§ **PROMPT**
Reproduce the top of the data verbatim, through and including the line that contains "- (* the closing edge *)".
:: DATA FOR PROCESSING ::
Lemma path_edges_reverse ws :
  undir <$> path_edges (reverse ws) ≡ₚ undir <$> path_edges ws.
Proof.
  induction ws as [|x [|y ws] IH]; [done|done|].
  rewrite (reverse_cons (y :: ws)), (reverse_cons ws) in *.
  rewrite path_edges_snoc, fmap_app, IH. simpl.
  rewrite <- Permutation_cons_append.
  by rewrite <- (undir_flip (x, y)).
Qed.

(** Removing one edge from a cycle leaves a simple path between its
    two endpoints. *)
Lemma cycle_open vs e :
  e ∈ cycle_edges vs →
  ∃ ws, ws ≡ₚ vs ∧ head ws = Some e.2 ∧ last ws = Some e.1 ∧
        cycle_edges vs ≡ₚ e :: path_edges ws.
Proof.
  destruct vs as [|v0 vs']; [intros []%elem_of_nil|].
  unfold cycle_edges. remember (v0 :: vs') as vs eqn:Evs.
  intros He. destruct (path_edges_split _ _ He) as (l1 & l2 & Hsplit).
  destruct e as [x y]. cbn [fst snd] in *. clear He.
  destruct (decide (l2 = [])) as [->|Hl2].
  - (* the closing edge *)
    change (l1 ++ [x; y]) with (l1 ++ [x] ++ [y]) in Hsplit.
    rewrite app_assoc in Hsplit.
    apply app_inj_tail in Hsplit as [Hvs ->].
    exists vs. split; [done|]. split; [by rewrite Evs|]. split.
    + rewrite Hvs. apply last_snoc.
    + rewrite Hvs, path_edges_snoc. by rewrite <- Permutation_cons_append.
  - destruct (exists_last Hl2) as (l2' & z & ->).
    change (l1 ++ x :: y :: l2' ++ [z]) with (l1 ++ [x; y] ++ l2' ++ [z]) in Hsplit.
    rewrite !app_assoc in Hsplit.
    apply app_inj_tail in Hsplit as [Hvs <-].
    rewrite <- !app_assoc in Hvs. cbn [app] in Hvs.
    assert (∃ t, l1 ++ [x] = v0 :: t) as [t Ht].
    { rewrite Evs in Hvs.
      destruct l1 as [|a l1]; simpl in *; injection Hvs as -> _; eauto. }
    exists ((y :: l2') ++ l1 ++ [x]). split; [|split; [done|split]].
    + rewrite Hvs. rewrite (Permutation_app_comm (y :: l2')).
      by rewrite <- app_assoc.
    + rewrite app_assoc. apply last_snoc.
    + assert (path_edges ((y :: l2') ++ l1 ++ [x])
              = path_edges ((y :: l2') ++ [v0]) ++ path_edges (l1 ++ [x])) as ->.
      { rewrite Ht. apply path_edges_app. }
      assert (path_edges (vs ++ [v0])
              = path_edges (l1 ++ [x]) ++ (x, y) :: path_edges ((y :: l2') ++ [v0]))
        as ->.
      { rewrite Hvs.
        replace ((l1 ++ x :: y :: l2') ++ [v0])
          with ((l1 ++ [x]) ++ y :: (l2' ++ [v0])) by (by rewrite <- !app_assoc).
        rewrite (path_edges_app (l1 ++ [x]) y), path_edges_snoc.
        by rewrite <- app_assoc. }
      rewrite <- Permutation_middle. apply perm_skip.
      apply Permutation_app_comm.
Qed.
:::
§ **WRITTEN ANSWER**
Lemma path_edges_reverse ws :
  undir <$> path_edges (reverse ws) ≡ₚ undir <$> path_edges ws.
Proof.
  induction ws as [|x [|y ws] IH]; [done|done|].
  rewrite (reverse_cons (y :: ws)), (reverse_cons ws) in *.
  rewrite path_edges_snoc, fmap_app, IH. simpl.
  rewrite <- Permutation_cons_append.
  by rewrite <- (undir_flip (x, y)).
Qed.

(** Removing one edge from a cycle leaves a simple path between its
    two endpoints. *)
Lemma cycle_open vs e :
  e ∈ cycle_edges vs →
  ∃ ws, ws ≡ₚ vs ∧ head ws = Some e.2 ∧ last ws = Some e.1 ∧
        cycle_edges vs ≡ₚ e :: path_edges ws.
Proof.
  destruct vs as [|v0 vs']; [intros []%elem_of_nil|].
  unfold cycle_edges. remember (v0 :: vs') as vs eqn:Evs.
  intros He. destruct (path_edges_split _ _ He) as (l1 & l2 & Hsplit).
  destruct e as [x y]. cbn [fst snd] in *. clear He.
  destruct (decide (l2 = [])) as [->|Hl2].
  - (* the closing edge *)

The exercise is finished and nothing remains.